Correcting common misconceptions about IBS
Abdominal pain, cramping, diarrhea, constipation: Today most doctors recognize these symptoms as possible signs of irritable bowel syndrome (IBS).
But standardized criteria to diagnose this condition didn’t exist until the 1980s. Prior to then, some doctors dismissed IBS as a psychosomatic issue due to the absence of physical evidence related to IBS (e.g., bleeding, growths, obstructions).
With one in six Americans suffering from this disorder, you may find that hard to believe. And that's not the only thing that might surprise you about IBS, says Michael Brown, MD, a gastroenterologist at Rush University Medical Center.
According to Brown, there are a few other common misconceptions about this disorder, so he offers the following facts:
Men get it, too.
While young and middle-aged women tend to attract more media attention when it comes to IBS, it affects men as well. In fact, one third of those suffering from IBS are men. Doctors also diagnose it in children and older adults.
And yes, doctors do diagnose IBS.
Diagnosing IBS involves a process of elimination and can take time. But make no mistake, the condition is real and has a set of clearly defined diagnostic criteria that can reduce the need for invasive and expensive testing.
If you experience symptoms that interfere with your daily living, you should definitely discuss it with your primary care physician or a gastroenterologist. To diagnose the condition, doctors will refer to the Rome criteria, [see below] which specifies the types and duration of symptoms that define IBS and its subtypes.
To have IBS, one must have continuous or recurring symptoms of abdominal pain or discomfort for at least three months, and two of the following must be true: Pain is relieved by bowel movements; the onset of pain is accompanied with a change in frequency; or the onset of pain is accompanied by change in the appearance of stools. Bloating is a common but not uniform feature of IBS.

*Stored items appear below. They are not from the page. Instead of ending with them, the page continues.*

(** X9: when no put of the chain has a negative bid and every strike is
    above zero, no amount of a returned record is negative: Bid, Strike,
    Premium, Cash Required and Absolute ROI are zero, positive or NaN, and
    so is the Annualized ROI as long as the days to expiration are not
    negative. *)
Theorem record_amounts_not_negative (w : World) (t x : string) (m : Z)
  (r : ScreenResult) (price : float) (chain : list PutQuote) (e : date) :
  get_put_option_data w t x m = Some r ->
  fetched w t x price chain ->
  to_datetime w x = Ok e ->
  (forall j q, nth_error chain j = Some q ->
               (bid q <? 0)%float = false /\ (0 <? strike q)%float = true) ->
  (Bid r <? 0)%float = false /\
  (Strike r <? 0)%float = false /\
  (Premium r <? 0)%float = false /\
  (Cash_Required r <? 0)%float = false /\
  (Abs_ROI r <? 0)%float = false /\
  (0 <= days_between e (today w) ->
   (Annualized_ROI r <? 0)%float = false).
Proof.
  intros H Hf He Hq.
  destruct (get_put_option_data_inv w t x m r H)
    as (price' & chain' & label & best & e' & oi & Hf' & Hs & He' & _ & ->).
  destruct (fetched_unique _ _ _ _ _ _ _ Hf Hf') as [<- <-].
  rewrite He in He'. injection He' as <-.
  destruct Hs as (Hn & _ & _). destruct (Hq _ _ Hn) as [Hb Hk].
  apply not_negative_side in Hb. pose proof (ltb_zero_sign _ Hk) as Hk'.
  pose proof (sf_sign_side _ _ Hk') as Hk''.
  assert (H100 : sf_sign false (Prim2SF 100)) by (vm_compute; reflexivity).
  assert (H365 : sf_sign false (Prim2SF 365)) by (vm_compute; reflexivity).
  cbn [Bid Strike Premium Cash_Required Abs_ROI Annualized_ROI screen_record].
  repeat split; try intros Hd; apply side_false_not_negative;
    apply np_round2_side;
    repeat first [ assumption | apply times_side | apply over_side
                 | apply float_of_int_nonneg_sign ].
Qed.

Stress plays a key role, but it's not the source.
While stress can trigger and even worsen symptoms — perhaps because of disruption in communication between the gut and the brain — it isn't what causes IBS.
Actually, no one knows for sure what causes IBS, but the nerves and muscles surrounding bowels appear to be super sensitive in people with IBS, which can cause sensitivity to only mild bowel irritation and gut movement abnormalities that result in constipation, pain and diarrhea.
Irritable bowel syndrome differs from inflammatory bowel disease.
While doctors define these two conditions as diseases, they categorize IBS as a syndrome. Why? Because to be classified a disease, a condition must have a known cause, and IBS has none, yet.
Another difference: Both Crohn's and colitis can cause rectal bleeding; IBS does not. And unlike colitis, IBS does not increase the risk of colon cancer.
Diet alone won't relieve symptoms.
Like stress, some foods spark IBS symptoms, and even the simple act of eating can sometimes bring about symptoms. While food affects everyone differently, for those with IBS, certain culinary culprits appear to be especially problematic, including caffeine, alcohol, artificial sweeteners, dairy products, fried foods and red meat.
Brown recommends keeping a food and symptom diary to help identify problematic foods. But changing your diet is typically not enough to curb symptoms. Managing stress and anxiety can also play an important role in alleviating symptoms, as can medications for more severe cases.
Some patients may also benefit from physical therapy which can help tighten (or loosen) the pelvic floor and abdominal muscles, areas that may contribute to IBS symptoms.
To get an individualized treatment plan from a multidisciplinary team of specialists that tackles IBS on multiple fronts, contact the Program for Abdominal and Pelvic Health at Rush or Michael Brown, MD, whose clinics focus on functional bowel disorders.
Rome III Criteria for Irritable Bowel Syndrome
Duration of recurrent abdominal pain or discomfort* of at least three months, with onset occurring at least six months prior. Regarding pain or discomfort, two or more of the following must be true:
- Improvement with defecation
- Onset associated with a change in frequency of stool
- Onset associated with a change in form (appearance) of stool
*Discomfort means an uncomfortable sensation not described as pain.